We conducted a literature search in the Pub Med database during 2022–2024 using the search terms “multiple sclerosis” AND “climate “, “climate change”, “global warming”, “heat waves”, and “seasonal variations”. A total of 773 scientifical papers were retrieved and scrutinized according to the inclusion/exclusion criteria. Finally, 24 publications were manually selected based on their relevance to the intended topic, covering climate change related heat sensitivity in MS patients, associated healthcare burden, and treatment strategies.

Results

Only few publications focused on climate change and its effect on MS. The search yielded 24 articles on effects of climate/environmental heat and seasonal variations on MS. There was both evidence of worsened clinical symptoms as well as negative studies.
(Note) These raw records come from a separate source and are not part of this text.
Lemma carries_resc rescl rh :
  Forall text_ok rescl -> Z.of_nat (length rescl) <= INT_MAX -> in_int rh ->
  carries (W := W) (T := T) (encode_DIS_Resc rescl rh) decode_DIS_Rescl
    (rq_rescq rh (Z.of_nat (length rescl)) (Some <$> rescl)).
Proof.
  intros Hl Hn Hr. destruct (carries_strings rescl Hl) as (t & Ht & Hd).
  assert (in_int (Z.of_nat (length rescl))) as Hi by (unfold in_int, INT_MIN; lia).
  eapply carries_intro.
  - unfold encode_DIS_Resc. apply sends_or; [by apply sends_si|].
    apply (sends_then _ (fun rc => encode_strings rescl rc)); [apply sends_int|exact Ht].
  - unfold decode_DIS_Rescl. receives.
    assert ((Z.of_nat (length rescl) <? 0) = false) as -> by lia. rewrite Nat2Z.id.
    eapply reads_map; [exact Hd|]. done.
Qed.

Lemma carries_body fuel c :
  call_ok c -> (call_fuel c <= fuel)%nat ->
  carries (W := W) (T := T) (body c) (decode_body fuel (fst (request_of c))) (snd (request_of c)).
Proof.
  intros Hc Hf. destruct c; cbn [call_ok] in Hc; cbn [body request_of fst snd].
  all: try (split_hyps Hc; pick_type; cbv beta iota delta [decode_body one_of existsb Z.eqb Pos.eqb orb]).
  - eapply carries_intro; [send|]. apply reads_nil.
  - carry encode_DIS_QueueJob decode_DIS_QueueJob.
  - carry encode_DIS_JobId decode_DIS_JobId.
  - carry encode_DIS_JobId decode_DIS_JobId.
  - by apply carries_jobfile.
  - by apply carries_jobfile.
  - carry encode_DIS_Manage decode_DIS_Manage.
  - carry encode_DIS_Manage decode_DIS_Manage.
  - carry encode_DIS_Manage decode_DIS_Manage.
  - carry encode_DIS_Manage decode_DIS_Manage.
  - carry encode_DIS_Manage decode_DIS_Manage.
  - carry encode_DIS_Manage decode_DIS_Manage.
  - carry encode_DIS_Manage decode_DIS_Manage.
  - carry encode_DIS_MessageJob decode_DIS_MessageJob.
  - by apply carries_py_spawn.
  - carry encode_DIS_RelnodesJob decode_DIS_RelnodesJob.
  - carry encode_DIS_SignalJob decode_DIS_SignalJob.
  - carry encode_DIS_Status decode_DIS_Status.
  - carry encode_DIS_Status decode_DIS_Status.
  - carry encode_DIS_Status decode_DIS_Status.
  - carry encode_DIS_Status decode_DIS_Status.
  - carry encode_DIS_Status decode_DIS_Status.
  - carry encode_DIS_Status decode_DIS_Status.
  - carry encode_DIS_Status decode_DIS_Status.
  - carry encode_DIS_Status decode_DIS_Status.
  - carry encode_DIS_JobCred decode_DIS_JobCred.
  - carry encode_DIS_UserCred decode_DIS_UserCred.
  - carry encode_DIS_UserMigrate decode_DIS_UserMigrate.
  - assert (dest_ok []) as Hd by done. carry encode_DIS_SubmitResv decode_DIS_QueueJob.
  - by apply carries_modify_resv.
  - carry encode_DIS_MoveJob decode_DIS_MoveJob.
  - carry encode_DIS_MoveJob decode_DIS_MoveJob.
  - carry encode_DIS_Run decode_DIS_Run.
  - carry encode_DIS_Run decode_DIS_Run.
  - carry encode_DIS_Run decode_DIS_Run.
  - carry encode_DIS_Run decode_DIS_Run.
  - carry encode_DIS_JobId decode_DIS_JobId.
  - carry encode_DIS_JobId decode_DIS_JobId.
  - carry encode_DIS_ShutDown decode_DIS_ShutDown.
  - by apply carries_defschreply.
  - by apply carries_select.
  - by apply carries_select.
  - by apply carries_resc.
  - by apply carries_resc.
  - by apply carries_resc.
  - carry encode_DIS_Register decode_DIS_Register.
  - carry encode_DIS_TrackJob decode_DIS_TrackJob.
Qed.

(** ** The whole request *)

Lemma type_range c :
  call_ok c -> in_int (fst (request_of c)) /\ uint32 (fst (request_of c)) = fst (request_of c) /\
    (fst (request_of c) =? 59) = false.
Proof.
  intros Hc. destruct c; cbn [call_ok] in Hc; cbn [request_of fst]; split_hyps Hc; pick_type;
    (split; [split; vm_compute; discriminate|split; reflexivity]).
Qed.

Lemma carries_hdr reqt user :
  in_int reqt -> plain PBS_MAXUSER user ->
  carries (W := W) (T := T) (encode_DIS_ReqHdr reqt user) decode_DIS_ReqHdr
    (PBS_BATCH_PROT_TYPE, PBS_BATCH_PROT_VER, reqt, user).
Proof.
  intros Hr Hu. eapply carries_intro; [unfold encode_DIS_ReqHdr; send|]. unfold decode_DIS_ReqHdr.
  eapply reads_rbind; [apply (reads_get_int PBS_BATCH_PROT_TYPE); split; vm_compute; discriminate|].
  cbn beta iota. change (negb (PBS_BATCH_PROT_TYPE =? PBS_BATCH_PROT_TYPE)) with false. cbn beta iota.
  eapply reads_rbind; [apply (reads_get_int PBS_BATCH_PROT_VER); split; vm_compute; discriminate|].
  cbn beta iota. receive.
Qed.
However, the majority of selected papers, 16/24 (67 %) revealed an impact on MS symptoms/hospitalization from environmental heat.

Conclusions

So far there has been limited interest in the vulnerability of MS patients to climate change. The future perspective of increased temperature and heat waves should be highlighted so that authorities prepare health systems to apply to this new, but logical and intuitive, scientific knowledge. As heat sensitivity also seems to affect neurological disorders beyond MS, further research is needed to develop general care strategies in the future.